→ **Excerpted records**
╭──

(* ================================================================== *)
(** * The JavaScript runtime used by the components *)
(* ================================================================== *)

Module JS.

(** ** Strings *)

(** A JavaScript string is a sequence of UTF-16 code units. *)
Definition char := N.
Bind Scope N_scope with char.
Definition jsstring := list char.

(** The JavaScript string written by an ASCII literal. *)
Definition js (s : string) : jsstring :=
  map N_of_ascii (list_ascii_of_string s).

Definition char_eqb (a b : char) : bool := N.eqb a b.

Fixpoint jsstring_eqb (a b : jsstring) : bool :=
  match a, b with
  | [], [] => true
  | x :: a', y :: b' => char_eqb x y && jsstring_eqb a' b'
  | _, _ => false
  end.

Definition in_range (lo hi c : char) : bool := (N.leb lo c && N.leb c hi)%bool.

(** [\w] : [[A-Za-z0-9_]]. *)
Definition word (c : char) : bool :=
  in_range 65 90 c || in_range 97 122 c || in_range 48 57 c || N.eqb c 95.

(** Line terminators: LF, CR, LS, PS. *)
Definition line_terminator (c : char) : bool :=
  N.eqb c 10 || N.eqb c 13 || N.eqb c 8232 || N.eqb c 8233.

(** [.] (without the [s] flag): any code unit but a line terminator. *)
Definition dot (c : char) : bool := negb (line_terminator c).

(** [[0-9A-F]]. *)
Definition hex_upper (c : char) : bool := in_range 48 57 c || in_range 65 70 c.

(** [Canonicalize] of a regular expression with the [i] flag and without
    the [u] flag: the upper-case mapping.  A code unit above 127 is never
    mapped to an ASCII one, so for the ASCII classes of this file only the
    mapping of [a]..[z] matters. *)
Definition Canonicalize (c : char) : char :=
  if in_range 97 122 c then (c - 32)%N else c.

(** A character class under the [i] flag.  The classes it is applied to
    are closed under [Canonicalize]. *)
Definition ignore_case (p : char -> bool) (c : char) : bool := p (Canonicalize c).

Definition comma : char := 44.
Definition dash : char := 45.

(** Truthiness of a possibly undefined string: [undefined] and [''] are
    falsy. *)
Definition truthy_string (v : option jsstring) : bool :=
  match v with
  | Some (_ :: _) => true
  | _ => false
  end.

(** [v || d] for a possibly undefined string [v] and a string [d]. *)
Definition or_string (v : option jsstring) (d : jsstring) : jsstring :=
  match v with
  | Some (c :: s) => c :: s
  | _ => d
  end.

(** ** Regular expressions

    The fragment of the pattern language that the source uses: literal
    characters, a greedy [+] and a counted repetition of a character
    class, the assertions [^] and [$] (no [m] flag), sequence, alternation
    and numbered capture groups. *)

Inductive regex : Type :=
| Lit (l : jsstring)
| Plus (p : char -> bool)
| Rep (n : nat) (p : char -> bool)
| Bol
| Eol
| Seq (r1 r2 : regex)
| Alt (r1 r2 : regex)
| Group (i : nat) (r : regex).

(** The state of the backtracking matcher: the index of the next code
    unit, the input from there on, and the captures made so far. *)
Record mstate : Type := MState {
  pos : nat;
  rest : jsstring;
  caps : list (nat * jsstring)
}.

Definition cont := mstate -> option mstate.

(** [strip l s] removes the prefix [l] from [s]. *)
Fixpoint strip (l s : jsstring) : option jsstring :=
  match l, s with
  | [], _ => Some s
  | a :: l', b :: s' => if char_eqb a b then strip l' s' else None
  | _ :: _, [] => None
  end.

(** Greedy [p*] followed by the continuation [k]: take one more code unit
    when possible, fall back to stopping here when the rest fails. *)
Fixpoint star (p : char -> bool) (s : jsstring) (n : nat)
         (cs : list (nat * jsstring)) (k : cont) : option mstate :=
  match s with
  | c :: s' =>
      if p c then
        match star p s' (S n) cs k with
        | Some y => Some y
        | None => k (MState n s cs)
        end
      else k (MState n s cs)
  | [] => k (MState n s cs)
  end.

(** [p{m}] followed by [k]. *)
Fixpoint rep (m : nat) (p : char -> bool) (s : jsstring) (n : nat)
         (cs : list (nat * jsstring)) (k : cont) : option mstate :=
  match m with
  | O => k (MState n s cs)
  | S m' =>
      match s with
      | c :: s' => if p c then rep m' p s' (S n) cs k else None
      | [] => None
      end
  end.

(** The matcher, in continuation-passing style: [rmatch r x k] matches [r]
    at [x] and then [k]; alternatives are tried in order, so the first
    success is the one a backtracking engine finds. *)
Fixpoint rmatch (r : regex) (x : mstate) (k : cont) : option mstate :=
  match r with
  | Lit l =>
      match strip l (rest x) with
      | Some s' => k (MState (pos x + length l) s' (caps x))
      | None => None
      end
  | Plus p =>
      match rest x with
      | c :: s' => if p c then star p s' (S (pos x)) (caps x) k else None
      | [] => None
      end
  | Rep m p => rep m p (rest x) (pos x) (caps x) k
  | Bol => if Nat.eqb (pos x) 0 then k x else None
  | Eol => match rest x with [] => k x | _ :: _ => None end
  | Seq r1 r2 => rmatch r1 x (fun y => rmatch r2 y k)
  | Alt r1 r2 =>
      match rmatch r1 x k with
      | Some y => Some y
      | None => rmatch r2 x k
      end
  | Group i r1 =>
      rmatch r1 x
        (fun y => k (MState (pos y) (rest y)
                       ((i, firstn (pos y - pos x) (rest x)) :: caps y)))
  end.

(** The result of a successful [exec]: where the match starts and ends,
    and its captures. *)
Record match_result : Type := Match {
  index : nat;
  last : nat;
  groups : list (nat * jsstring)
}.

(** The match of [r] that starts at index [n], where the input from [n]
    on is [s]. *)
Definition match_at (r : regex) (n : nat) (s : jsstring) : option mstate :=
  rmatch r (MState n s []) (fun y => Some y).

(** [RegExp.prototype.exec] for a pattern without the [g] and [y] flags: the
    match at the leftmost index that has one; [None] is [null]. *)
Fixpoint exec_at (r : regex) (n : nat) (s : jsstring) : option match_result :=
  match match_at r n s with
  | Some y => Some (Match n (pos y) (caps y))
  | None =>
      match s with
      | [] => None
      | _ :: s' => exec_at r (S n) s'
      end
  end.

Definition exec (r : regex) (s : jsstring) : option match_result := exec_at r 0 s.

(** [RegExp.prototype.test]. *)
Definition test (r : regex) (s : jsstring) : bool :=
  match exec r s with Some _ => true | None => false end.

Fixpoint assoc (i : nat) (cs : list (nat * jsstring)) : option jsstring :=
  match cs with
  | [] => None
  | (j, v) :: cs' => if Nat.eqb i j then Some v else assoc i cs'
  end.

(** [m?.[i]] for the result [m] of an [exec]. *)
Definition group (i : nat) (m : option match_result) : option jsstring :=
  match m with
  | Some r => assoc i (groups r)
  | None => None
  end.

(** [s.replace(r, by)] for a pattern without the [g] flag and a replacement
    without [$] patterns: the first match is replaced. *)
Definition replace (r : regex) (by_ : jsstring) (s : jsstring) : jsstring :=
  match exec r s with
  | Some m => firstn (index m) s ++ by_ ++ skipn (last m) s
  | None => s
  end.

(** [s.split(sep)] for a separator of one code unit. *)
Fixpoint split (sep : char) (s : jsstring) : list jsstring :=
  match s with
  | [] => [[]]
  | c :: s' =>
      if char_eqb c sep then [] :: split sep s'
      else
        match split sep s' with
        | h :: t => (c :: h) :: t
        | [] => [[c]]
        end
  end.

(** ** Results of a computation

    [Throws]: the JavaScript code throws.  [Beyond]: the computation needs
    a double that is neither [NaN] nor a safe integer; such doubles are
    outside the numbers of this model (see [number]). *)

Inductive res (A : Type) : Type :=
| Val (a : A)
| Throws
| Beyond.

Arguments Val {A} a.
Arguments Throws {A}.
Arguments Beyond {A}.

Definition bind {A B : Type} (m : res A) (f : A -> res B) : res B :=
  match m with
  | Val a => f a
  | Throws => Throws
  | Beyond => Beyond
  end.

Notation "x <- m ;; f" := (bind m (fun x => f))
  (at level 61, m at next level, right associativity).

Fixpoint mapM {A B : Type} (f : A -> res B) (l : list A) : res (list B) :=
  match l with
  | [] => Val []
  | a :: l' => b <- f a ;; bs <- mapM f l' ;; Val (b :: bs)
  end.

(** ** Numbers

    The numbers a line bound takes: [NaN] and the safe integers (those of
    absolute value below 2^53), on which the arithmetic of doubles is the
    arithmetic of integers.  Negative zero is not told apart from zero:
    subtraction of one, truthiness and conversion to a string do not tell
    them apart either. *)

Inductive number : Type :=
| NaN
| Int (z : Z).

Definition safe (z : Z) : bool := (Z.abs z <? 2 ^ 53)%Z.

(** [a - b], exact when the operands and the result are safe. *)
Definition sub (a b : number) : number :=
  match a, b with
  | Int x, Int y => Int (x - y)
  | _, _ => NaN
  end.

(** [ToNumber] of a possibly undefined number: [undefined] becomes [NaN]. *)
Definition ToNumber (v : option number) : number :=
  match v with
  | Some n => n
  | None => NaN
  end.

(** Truthiness of a possibly undefined number: [undefined], [NaN] and
    zero are falsy. *)
Definition truthy_number (v : option number) : bool :=
  match v with
  | Some (Int z) => negb (z =? 0)%Z
  | _ => false
  end.

(** [a ?? b]. *)
Definition nullish {A : Type} (a b : option A) : option A :=
  match a with
  | Some x => Some x
  | None => b
  end.

(** [Number.prototype.toString], as a template literal applies it. *)
Definition toString (n : number) : jsstring :=
  match n with
  | NaN => js "NaN"
  | Int z => js (NilEmpty.string_of_int (Z.to_int z))
  end.

(** *** [Number(s)] for a string [s] (StringToNumber) *)

(** WhiteSpace and LineTerminator code units. *)
Definition white_space (c : char) : bool :=
  existsb (N.eqb c)
    [9; 10; 11; 12; 13; 32; 160; 5760; 8232; 8233; 8239; 8287; 12288; 65279]%N
  || in_range 8192 8202 c.

Fixpoint drop_while (p : char -> bool) (s : jsstring) : jsstring :=
  match s with
  | c :: s' => if p c then drop_while p s' else s
  | [] => []
  end.

Definition trim (s : jsstring) : jsstring :=
  rev (drop_while white_space (rev (drop_while white_space s))).

(** The longest prefix of [s] in the class [p], and what follows it. *)
Fixpoint span (p : char -> bool) (s : jsstring) : jsstring * jsstring :=
  match s with
  | c :: s' =>
      if p c then let (a, b) := span p s' in (c :: a, b) else ([], s)
  | [] => ([], [])
  end.

Definition digit (c : char) : bool := in_range 48 57 c.
Definition hex_digit (c : char) : bool :=
  in_range 48 57 c || in_range 65 70 c || in_range 97 102 c.
Definition octal_digit (c : char) : bool := in_range 48 55 c.
Definition binary_digit (c : char) : bool := in_range 48 49 c.

Definition digit_value (c : char) : Z :=
  if in_range 48 57 c then Z.of_N (c - 48)
  else if in_range 97 102 c then Z.of_N (c - 87)
  else Z.of_N (c - 55).

Definition digits_value (radix : Z) (ds : jsstring) : Z :=
  fold_left (fun a c => radix * a + digit_value c)%Z ds 0%Z.

(** The mathematical value of a numeric literal: infinite, or
    [mant * 10 ^ exp]. *)
Inductive literal : Type :=
| Infinite
| Decimal (mant exp : Z).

╰──

→ **Exercise instructions**
State how many lines in the records above contain the word "computation", giving only the number.

→ **Written response**
2